The P/T limits are used to operate the reactor coolant system during heatup, cooldown, criticality, and hydrotest.
The staff evaluates the P-T Limits of pressurized water reactors (PWRs) based on the following NRC regulations and guidance:
10 CFR Part 50, Appendix G; Generic Letter (GL) 88-11; GL 02-01, Revision 1; GL 92-01, Revision 1, Supplement 1; Regulatory Guide (RG) 1.99, Revision 2; and Standard Review Plan (SRP) Section 5.3.2.
GL 88-11 advised licensees that the staff would use RG 1.99, Revision 2 to review P/T Limit Curves.
RG 1.99, Revision 2 contains methodologies for determining the increase in transition temperature and the decrease in upper-shelf energy resulting from neutron radiation.
GL 92-01, Revision 1, requested that licensees submit their reactor pressure vessel (RPV) data for their plants to the staff for review.
GL 92-01, Revision 1, Supplement 1, requested that licensees provide and assess data from other licensees that could affect their RPV integrity evaluations.

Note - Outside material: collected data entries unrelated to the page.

(** * utils_finance: returns of a price series, and the stock fetcher

    A shallow embedding of [src/utils_finance.py].  The Python module is a thin
    layer over numpy, pandas, pandas_datareader, seaborn and matplotlib, so the
    development has three layers:

    - [Float64]: numpy's [float64], as the IEEE 754 binary64 operations of the
      Standard Library's [SpecFloat];
    - [Pandas], [DataReader], [Plotting]: the library calls the module makes,
      over an explicit store of array buffers (a [Series] taken out of a
      [DataFrame] shares its buffer), with the log lines, the requests and
      the figures shown kept in a trace;
    - [UtilsFinance]: [download_stock], [compute_returns] and
      [plot_cummulative_returns], statement by statement.

    The library calls behave as in pandas 0.25 to 2.x: an integer key on a
    Series indexed by dates is a position, [pct_change] pads missing values
    before it divides, and [cumprod] skips them.  The Close column holds
    [float64] values, as the provider delivers them.  [plot_candlestick] and
    the plotly figures it shows come after these, in [Plotly]. *)

From Stdlib Require Import ZArith QArith Qabs Lia.
From Stdlib Require Import Floats.SpecFloat.
From stdpp Require Import base option list strings.

(** stdpp is loaded last, so [x ≤ y], [x < y] and [length] are about [nat]. *)
#[local] Open Scope string_scope.
#[local] Open Scope list_scope.
#[local] Open Scope nat_scope.

(* ===================================================================== *)
(** ** numpy float64 *)
(* ===================================================================== *)

Module Float64.

Definition float64 : Type := spec_float.

Definition prec : Z := 53.
Definition emax : Z := 1024.

Definition add : float64 -> float64 -> float64 := SFadd prec emax.
Definition sub : float64 -> float64 -> float64 := SFsub prec emax.
Definition mul : float64 -> float64 -> float64 := SFmul prec emax.
Definition div : float64 -> float64 -> float64 := SFdiv prec emax.

(** The float64 nearest to an integer, as numpy converts a Python int. *)
Definition of_Z (z : Z) : float64 := binary_normalize prec emax z 0 false.

Definition nan : float64 := S754_nan.
Definition zero : float64 := S754_zero false.
Definition one : float64 := of_Z 1.
Definition inf : float64 := S754_infinity false.
Definition neg_inf : float64 := S754_infinity true.

Definition isnan (x : float64) : bool :=
  match x with S754_nan => true | _ => false end.

Definition isfinite (x : float64) : bool :=
  match x with S754_zero _ | S754_finite _ _ _ => true | _ => false end.

Definition iszero (x : float64) : bool :=
  match x with S754_zero _ => true | _ => false end.

(** [x > 0], infinity included. *)
Definition ispositive (x : float64) : bool :=
  match x with
  | S754_finite false _ _ | S754_infinity false => true
  | _ => false
  end.

(** The exact rational value of a finite float. *)
Definition to_Q (x : float64) : option Q :=
  match x with
  | S754_zero _ => Some 0%Q
  | S754_finite s m e =>
      let v := match e with
               | Zneg p => Qmake (Zpos m) (2 ^ p)%positive
               | _ => inject_Z (Zpos m * 2 ^ e)
               end in
      Some (if s then Qopp v else v)
  | _ => None
  end.

(** [x] is finite and within [tol] of the rational [q]. *)
Definition close_to (tol q : Q) (x : float64) : bool :=
  match to_Q x with
  | Some v => Qle_bool (Qabs (v - q)) tol
  | None => false
  end.

Section Log.
(** [np.log] on a positive finite argument is the C library's [log]; its
    rounding is the platform's, so that part is a parameter, given the
    mantissa and exponent of the argument.  On every other argument the
    result is fixed by IEEE 754 and C99 (Annex F): a zero of either sign
    gives -inf, a negative argument or a NaN gives NaN, +inf gives +inf.
    With numpy's default error state these cases warn and do not raise. *)
Variable libm_log : positive -> Z -> float64.

Definition log (x : float64) : float64 :=
  match x with
  | S754_nan => nan
  | S754_zero _ => neg_inf
  | S754_infinity false => inf
  | S754_infinity true => nan
  | S754_finite true _ _ => nan
  | S754_finite false m e => libm_log m e
  end.
End Log.
(** * Agent-E: the [compose_email] skill

    A shallow embedding of [ae/core/skills/compose_email.py] and the
    properties of its two functions:

    - [compose_email], the skill entry point, which obtains the current
      page, navigates to Gmail, signs in when a sign-in link is visible,
      opens the compose window and hands over to
    - [do_compose_email], which types recipient, subject and body into the
      focused fields and reports the outcome as a dictionary of two messages.

    A [string] stands for a Python [str] through its UTF-8 encoding: the
    characters of a [string] are the bytes of that encoding.

    The browser, the page-lifecycle manager, the logger and the process
    environment are collaborators of the skill.  They are modelled as a
    [World]: a record of oracles that answer every call of the skill, given
    the history of the calls made so far.  The skill itself is a computation
    in a state-and-exception monad whose state is that history. *)

From Stdlib Require Import String Ascii List Bool ZArith Lia.
Import ListNotations.
Open Scope string_scope.

(** ** Strings *)

(** Python's [needle in hay] on [str]. *)
Fixpoint contains (needle hay : string) : bool :=
  String.prefix needle hay ||
  match hay with
  | EmptyString => false
  | String _ hay' => contains needle hay'
  end.

(** The line feed of the f-string in the generic handler. *)
Definition newline : string := String (ascii_of_nat 10) EmptyString.

(** The double quote inside the password selector. *)
Definition dquote : string := String (ascii_of_nat 34) EmptyString.

(** A byte that continues a code point of UTF-8: its two top bits are 10. *)
Definition is_continuation (c : ascii) : bool :=
  match c with
  | Ascii _ _ _ _ _ _ b6 b7 => b7 && negb b6
  end.

(** Python's [len(s)]: the number of code points. *)
Fixpoint code_points (s : string) : nat :=
  match s with
  | EmptyString => 0
  | String c s' =>
      if is_continuation c then code_points s' else S (code_points s')
  end.

(** Python's [s[:n]]: the first [n] code points, each with the bytes that
    continue it. *)
Fixpoint slice_to (n : nat) (s : string) : string :=
  match s with
  | EmptyString => EmptyString
  | String c s' =>
      if is_continuation c then String c (slice_to n s')
      else match n with
           | 0 => EmptyString
           | S n' => String c (slice_to n' s')
           end
  end.

(** The string is empty or begins a code point. *)
Definition at_boundary (s : string) : bool :=
  match s with
  | EmptyString => true
  | String c _ => negb (is_continuation c)
  end.

(** ** Exceptions and results *)

(** What a call can raise.  The first three are subclasses of Python's
    [Exception]: Playwright's [TimeoutError], [ValueError], and
    [OtherException] for any other subclass.  [OtherBaseException] stands for
    a [BaseException] that is not an [Exception]: [asyncio.CancelledError],
    [KeyboardInterrupt], [SystemExit], [GeneratorExit]. *)
Inductive Exn : Type :=
| PlaywrightTimeoutError (msg : string)
| ValueError (msg : string)
| OtherException (msg : string)
| OtherBaseException (msg : string).

(** Python's [isinstance(e, Exception)]. *)
Definition is_exception (e : Exn) : bool :=
  match e with
  | OtherBaseException _ => false
  | _ => true
  end.

(** Python's [str(e)]. *)
Definition str (e : Exn) : string :=
  match e with
  | PlaywrightTimeoutError msg => msg
  | ValueError msg => msg
  | OtherException msg => msg
  | OtherBaseException msg => msg
  end.

(** What a call does: it returns a value or it raises. *)
Inductive Result (A : Type) : Type :=
| Return (a : A)
| Raise (e : Exn).
Arguments Return {A} a.
Arguments Raise {A} e.

Definition is_return {A} (r : Result A) : bool :=
  match r with Return _ => true | Raise _ => false end.

Definition is_raise {A} (r : Result A) : bool :=
  match r with Return _ => false | Raise _ => true end.

(** ** The collaborators' interface *)

Inductive Page : Type := PageRef (id : nat).

Inductive Level : Type := INFO | ERROR | DEBUG.

Module MessageType.
Inductive t : Type := ACTION | ERROR.
End MessageType.

Inductive Locator : Type :=
| get_by_role (role name : string)
| get_by_label (label : string)
| get_by_text (text : string) (exact : bool).

(** The awaited calls whose value the skill ignores. *)
Inductive Action : Type :=
| take_screenshots (name : string)
| goto (url wait_until : string)
| click (l : Locator)
| fill (l : Locator) (value : string)
| press (l : Locator) (key : string)
| wait_for_selector (selector state : string)
| wait_for_url (url : string) (timeout : Z)
| wait_for (l : Locator) (state : string)
| keyboard_type (text : string)
| keyboard_press (key : string)
| notify_user (message : string) (message_type : MessageType.t).

(** One entry of the history: a call of the skill with the answer it got. *)
Inductive Event : Type :=
| EvLog (lvl : Level) (msg : string)
| EvGetCurrentPage (r : Result (option Page))
| EvUrl (url : string)
| EvIsVisible (l : Locator) (r : Result bool)
| EvEnviron (name : string) (v : option string)
| EvAct (a : Action) (r : Result unit).

(** The history, oldest call first. *)
Definition Trace : Type := list Event.

(** The collaborators.  Every oracle sees the history so far.  Reading
    [page.url], [os.environ.get] and [traceback.format_exc] do not raise. *)
Record World : Type := mkWorld {
  w_get_current_page : Trace -> Result (option Page);
  w_url : Trace -> string;
  w_is_visible : Trace -> Locator -> Result bool;
  w_act : Trace -> Action -> Result unit;
  w_environ : string -> option string;
  w_format_exc : Exn -> string
}.

(** The same collaborators under another process environment. *)
Definition with_environ (env : string -> option string) (w : World) : World :=
  mkWorld (w_get_current_page w) (w_url w) (w_is_visible w) (w_act w)
          env (w_format_exc w).

(** ** The monad of the skill *)

Definition M (A : Type) : Type := World -> Trace -> Trace * Result A.

Definition ret {A} (a : A) : M A := fun _ tr => (tr, Return a).

Definition raise {A} (e : Exn) : M A := fun _ tr => (tr, Raise e).

Definition bind {A B} (m : M A) (k : A -> M B) : M B :=
  fun w tr =>
    match m w tr with
    | (tr', Return a) => k a w tr'
    | (tr', Raise e) => (tr', Raise e)
    end.

(** [try: m  except Exception as e: h e].  The clause takes the instances
    of [Exception]; any other exception passes it and leaves the [try]
    statement as it was raised. *)
Definition try_except {A} (m : M A) (h : Exn -> M A) : M A :=
  fun w tr =>
    match m w tr with
    | (tr', Return a) => (tr', Return a)
    | (tr', Raise e) => if is_exception e then h e w tr' else (tr', Raise e)
    end.

Notation "x <- c1 ;; c2" := (bind c1 (fun x => c2))
  (at level 61, c1 at next level, right associativity).
Notation "c1 ;; c2" := (bind c1 (fun _ => c2))
  (at level 61, right associativity).

Definition logger (lvl : Level) (msg : string) : M unit :=
  fun _ tr => ((tr ++ [EvLog lvl msg])%list, Return tt).

Definition get_current_page : M (option Page) :=
  fun w tr =>
    let r := w_get_current_page w tr in ((tr ++ [EvGetCurrentPage r])%list, r).

Definition page_url : M string :=
  fun w tr => let u := w_url w tr in ((tr ++ [EvUrl u])%list, Return u).

Definition is_visible (l : Locator) : M bool :=
  fun w tr => let r := w_is_visible w tr l in ((tr ++ [EvIsVisible l r])%list, r).

Definition os_environ_get (name : string) : M (option string) :=
  fun w tr => let v := w_environ w name in ((tr ++ [EvEnviron name v])%list, Return v).

Definition await (a : Action) : M unit :=
  fun w tr => let r := w_act w tr a in ((tr ++ [EvAct a r])%list, r).

Definition traceback_format_exc (e : Exn) : M string :=
  fun w tr => (tr, Return (w_format_exc w e)).

(** Running a skill from the empty history. *)
Definition run {A} (m : M A) (w : World) : Trace * Result A := m w [].

(** ** The skill *)

(** The dictionary with the keys ['summary_message'] and
    ['detailed_message'] that [do_compose_email] returns. *)
Record Outcome : Type := mkOutcome {
  summary_message : string;
  detailed_message : string
}.

(** [do_compose_email] (lines 123-184). *)
Definition do_compose_email (page : Page) (recipient subject body : string)
  : M Outcome :=
  try_except
    (logger DEBUG ("Starting do_compose_email with recipient: " ++ recipient
                   ++ ", subject: " ++ subject) ;;
     logger DEBUG "Attempting to fill recipient" ;;
     await (keyboard_type recipient) ;;
     await (keyboard_press "Tab") ;;
     logger DEBUG "Recipient filled and confirmed" ;;
     logger DEBUG "Attempting to fill subject" ;;
     await (keyboard_type subject) ;;
     await (keyboard_press "Tab") ;;
     logger DEBUG "Subject filled successfully" ;;
     logger DEBUG "Attempting to fill email body" ;;
     await (keyboard_type body) ;;
     logger DEBUG "Email body filled successfully" ;;
     let success_msg := "Email composed successfully for " ++ recipient ++ "." in
     logger INFO success_msg ;;
     ret (mkOutcome success_msg
            (success_msg ++ " Subject: '" ++ subject ++ "', Body: '"
             ++ slice_to 50 body ++ "...'")))
    (fun e =>
       let error := "Error composing email for " ++ recipient ++ "." in
       logger ERROR (error ++ " Error details: " ++ str e) ;;
       ret (mkOutcome error (error ++ " Error: " ++ str e))).

Definition sign_in_button : Locator := get_by_role "link" "Sign in".

(** The sign-in branch (lines 60-82), entered when the sign-in link is
    visible.  [not email or not password] holds for a variable that is unset
    and for one that is the empty string. *)
Definition sign_in : M unit :=
  logger INFO "Sign-in button detected. Attempting to sign in..." ;;
  email <- os_environ_get "EMAIL" ;;
  password <- os_environ_get "PASSWORD" ;;
  match email, password with
  | Some (String _ _ as email), Some (String _ _ as password) =>
      await (click sign_in_button) ;;
      await (fill (get_by_label "Email or phone") email) ;;
      await (click (get_by_role "button" "Next")) ;;
      await (wait_for_selector
               ("input[type=" ++ dquote ++ "password" ++ dquote ++ "]")
               "visible") ;;
      let password_field := get_by_label "Enter your password" in
      await (click password_field) ;;
      await (fill password_field password) ;;
      await (press password_field "Enter") ;;
      await (wait_for_url "https://mail.google.com/mail/u/0/" 30000) ;;
      logger INFO "Successfully signed in to Gmail."
  | _, _ =>
      raise (ValueError "EMAIL or PASSWORD environment variables are not set.")
  end.

(** Lines 35-40: the first screenshot, and the navigation to Gmail when the
    page is elsewhere. *)
Definition navigate_to_gmail (function_name : string) : M unit :=
  await (take_screenshots (function_name ++ "_start")) ;;
  url <- page_url ;;
  if negb (contains "mail.google.com" url) then
    logger INFO "Navigating to Gmail..." ;;
    await (goto "https://mail.google.com/" "networkidle") ;;
    url' <- page_url ;;
    logger INFO ("Current URL after navigation: " ++ url')
  else ret tt.

(** Lines 58-84: the check for the sign-in link and its two branches. *)
Definition sign_in_if_required : M unit :=
  visible <- is_visible sign_in_button ;;
  if visible then sign_in
  else logger INFO "No sign-in required. Proceeding with email composition.".

(** Lines 88-97: the click on Compose and the wait for the compose window. *)
Definition open_compose : M unit :=
  await (click (get_by_role "button" "Compose")) ;;
  await (wait_for (get_by_text "New Message" true) "visible") ;;
  logger INFO "Calling do_compose_email function...".

(** Lines 35-97: from the first screenshot to the visible compose window. *)
Definition open_compose_window (function_name : string) : M unit :=
  navigate_to_gmail function_name ;;
  sign_in_if_required ;;
  open_compose.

These data are used by the staff as the basis for the staff's review of P-T Limit submittals, and as the basis for the staff's review of pressurized thermal shock assessments (10 CFR 50.61 assessments). Appendix G to 10 CFR Part 50 requires that P-T Limits for the RPV be at least as conservative as those obtained by applying the methodology of Appendix G to Section XI of the American Society of Mechanical Engineers Boiler and Pressure Vessel (ASME) Code.
SRP Section 5.3.2 provides an acceptable method of calculating the P-T Limits for ferritic materials in the beltline of the RPV based on the linear elastic fracture mechanics (LEFM) methodology of Appendix G to Section XI of the ASME Code.
The basic parameter of this methodology is the stress intensity factor K, which is a function of the stress state and flaw configuration.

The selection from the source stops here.